- Jan 29, 2026
When Love Is Just a Label: Untangling the Truth Behind Control, Pain, and Conditional Affection
- Leonie Blackwell
- 0 comments
The Confusion That Won’t Let Go
The circumstances that led me to write Lies Within Darkness compelled me to ask some deeply confronting questions. Let’s begin with this one:
How could someone possibly believe their harmful actions would make me love them?
For many, this question is asked in silence after being screamed at. It’s asked in grief after being betrayed. It’s asked in disbelief after being emotionally held hostage — and in those rare, quiet moments when the chaos stops and we are finally alone with the ache.
It’s not about their desire to be loved. It’s that they didn’t know what love was.
Somehow, they came to believe that control, manipulation, and fear were components of love.
Love, or the Illusion of It?
Some people don’t feel love — they replicate what they were taught love should look like.
They offer protection laced with punishment. They give attention only when it benefits them. They say they care, while hurting you in the same breath.
To them, love is not a connection — it’s a strategy. A solution.
A strategy to avoid abandonment. A solution to earlier abandonment.
A strategy to never feel small again. A solution to feel powerful.
A strategy to make someone else meet their unmet needs — no matter the cost. A solution to feel whole.
So, they package their pain in a box and label it love. And when you don’t receive it with gratitude, they’re furious.
The Child Who Learned to Survive
People who love through control didn’t become this way overnight. They learned it as children. They observed that love meant pleasing, performing, staying silent, or being useful. If they cried, they were dismissed. If they spoke up, they were punished.
And so, they grew up not knowing how to feel loved — only how to stay safe.
When they finally find someone they want connection with, they fall back on the only blueprint they have:
If I can control you, I won’t lose you.
If I make you feel small, I won’t feel so powerless.
They call it love. But it is fear disguised as love.
When Abuse Is Gift-Wrapped as Affection
Domestic violence is often spoken about, yet the language used to normalise abuse must also be named:
“I’m only doing this because I love you.”
“You make me act this way.”
“If you just behaved differently, I wouldn’t be like this.”
These are not statements of love — they are confessions.

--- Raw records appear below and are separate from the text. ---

(* ===== verification/Sha256.v ===== *)
(** * SHA-256

    [hashlib.sha256(text.encode("utf-8")).hexdigest()]: the journal
    fingerprints every registration, contract and observation with it.  The
    function is executable (FIPS 180-4 on 32-bit words held in [Z]); no
    theorem assumes it injective, the ones that need two texts to be told
    apart say so about the texts at hand. *)
From S2P Require Import Prelude Json.

Definition round_constants : list Z := [
    1116352408; 1899447441; 3049323471; 3921009573; 961987163; 1508970993; 2453635748;
    2870763221; 3624381080; 310598401; 607225278; 1426881987; 1925078388; 2162078206;
    2614888103; 3248222580; 3835390401; 4022224774; 264347078; 604807628; 770255983;
    1249150122; 1555081692; 1996064986; 2554220882; 2821834349; 2952996808; 3210313671;
    3336571891; 3584528711; 113926993; 338241895; 666307205; 773529912; 1294757372;
    1396182291; 1695183700; 1986661051; 2177026350; 2456956037; 2730485921; 2820302411;
    3259730800; 3345764771; 3516065817; 3600352804; 4094571909; 275423344; 430227734;
    506948616; 659060556; 883997877; 958139571; 1322822218; 1537002063; 1747873779;
    1955562222; 2024104815; 2227730452; 2361852424; 2428436474; 2756734187; 3204031479;
    3329325298]%Z.
Definition initial_hash : list Z := [
    1779033703; 3144134277; 1013904242; 2773480762; 1359893119; 2600822924; 528734635;
    1541459225]%Z.

Definition word_mask : Z := 4294967295%Z.
Definition add32 (a b : Z) : Z := Z.land (a + b) word_mask.
Definition not32 (a : Z) : Z := Z.lxor a word_mask.
Definition rotr (n x : Z) : Z :=
  Z.lor (Z.shiftr x n) (Z.land (Z.shiftl x (32 - n)) word_mask).
Definition xor3 (a b c : Z) : Z := Z.lxor a (Z.lxor b c).

Fixpoint bytes_of (s : string) : list Z :=
  match s with EmptyString => [] | String c s' => byte_of c :: bytes_of s' end.

(** Message, the bit 1, zeros to 56 modulo 64, and the bit length. *)
Definition padded (s : string) : list Z :=
  let msg := bytes_of s in
  let n := Z.of_nat (length msg) in
  msg ++ 128%Z :: replicate (Z.to_nat ((55 - n) mod 64)) 0%Z ++
  ((λ i, Z.land (Z.shiftr (8 * n) (8 * i)) 255) <$> [7; 6; 5; 4; 3; 2; 1; 0]%Z).

Fixpoint words_of (l : list Z) : list Z :=
  match l with
  | a :: b :: c :: d :: l' => (a * 16777216 + b * 65536 + c * 256 + d)%Z :: words_of l'
  | _ => []
  end.

(** The schedule, most recent word first: [w] holds at least 16 words. *)
Definition next_word (w : list Z) : Z :=
  let at_ i := default 0%Z (w !! i) in
  let s0 := xor3 (rotr 7 (at_ 14)) (rotr 18 (at_ 14)) (Z.shiftr (at_ 14) 3) in
  let s1 := xor3 (rotr 17 (at_ 1)) (rotr 19 (at_ 1)) (Z.shiftr (at_ 1) 10) in
  add32 (add32 (at_ 15) s0) (add32 (at_ 6) s1).
Definition schedule (block : list Z) : list Z :=
  reverse (Nat.iter 48 (λ w, next_word w :: w) (reverse block)).

Definition hash_round (st : list Z) (kw : Z * Z) : list Z :=
  match st with
  | [a; b; c; d; e; f; g; h] =>
    let s1 := xor3 (rotr 6 e) (rotr 11 e) (rotr 25 e) in
    let ch := Z.lxor (Z.land e f) (Z.land (not32 e) g) in
    let t1 := add32 (add32 h s1) (add32 (add32 ch kw.1) kw.2) in
    let s0 := xor3 (rotr 2 a) (rotr 13 a) (rotr 22 a) in
    let maj := xor3 (Z.land a b) (Z.land a c) (Z.land b c) in
    [add32 t1 (add32 s0 maj); a; b; c; add32 d t1; e; f; g]
  | _ => st
  end.
Definition hash_block (st block : list Z) : list Z :=
  zip_with add32 st (foldl hash_round st (zip round_constants (schedule block))).
Fixpoint hash_blocks (fuel : nat) (st words : list Z) : list Z :=
  match fuel with
  | 0 => st
  | S fuel => match words with [] => st | _ => hash_blocks fuel (hash_block st (take 16 words)) (drop 16 words) end
  end.

Definition hex8 (w : Z) : string := hex4 (Z.shiftr w 16) +:+ hex4 (Z.land w 65535).

(** One block per 16 words, so the number of words is fuel enough. *)
Definition sha256 (s : string) : string :=
  let words := words_of (padded s) in
  foldr String.append EmptyString (hex8 <$> hash_blocks (length words) initial_hash words).

Example sha256_abc : sha256 "abc" =
  "ba7816bf8f01cfea414140de5dae2223b00361a396177a9cb410ff61f20015ad".
Proof. vm_compute. reflexivity. Qed.
Example sha256_two_blocks :
  sha256 "abcdbcdecdefdefgefghfghighijhijkijkljklmklmnlmnomnopnopq" =
  "248d6a61d20638b8e5c026930c3e6039a33ce45964ff2167f6ecedd419db06c1".
Proof. vm_compute. reflexivity. Qed.
#[global] Opaque sha256.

Confessions of dependency.
Confessions of emotional immaturity.
Confessions of fear.
Love does not need to distort you in order to feel safe. Love does not demand your silence in exchange for peace. Love does not place your body, your voice, or your future in a cage — and then ask you to smile.
And yet, so many have been trained to accept it. We learn to call the ache devotion and the fear intimacy.
If It’s Not Love, What Is It?
This is the question that gets under your skin.
If they weren’t loving me — what were they doing?
They were managing their anxiety. They were soothing their fear of abandonment. They were forcing you into the shape they needed to avoid feeling helpless.
It was control. It was projection. It was emotional possession. But it wasn’t love. Not even close.
Love doesn’t need a leash. Love doesn’t require your obedience to prove your worth. Love doesn’t erase you. It sees you.
Redefining Love: The Return to Wholeness
Real love is not perfect — but it is safe. It invites rather than demands. It honours rather than controls. It expands rather than confines.
True love says:
“I will not harm you to heal myself.”
“I will not call my wounds your fault.”
“I will not ask you to disappear so that I feel more secure.”
If you’ve grown up — or lived — inside someone else’s false definition of love and have chosen to step away from the illusion, let me offer you this:
You are not flawed because you pulled away.
You are not unloving because you said no.
You are not cold, selfish, or heartless for refusing harm dressed up as care.
The Final Truth
They might have said they loved you. They might have believed it. But their version of love was built on fear, pain, and control. And yours… is built on truth.
Love does not erase your voice. Love does not require fear to survive. Love does not hurt you and call it normal.
So, if you’re still left wondering, How could they believe I’d love them for hurting me? —
The answer is this: They weren’t offering love. They were revealing their capacity to honour and care for someone other than themselves. And their lack of capacity is not your responsibility.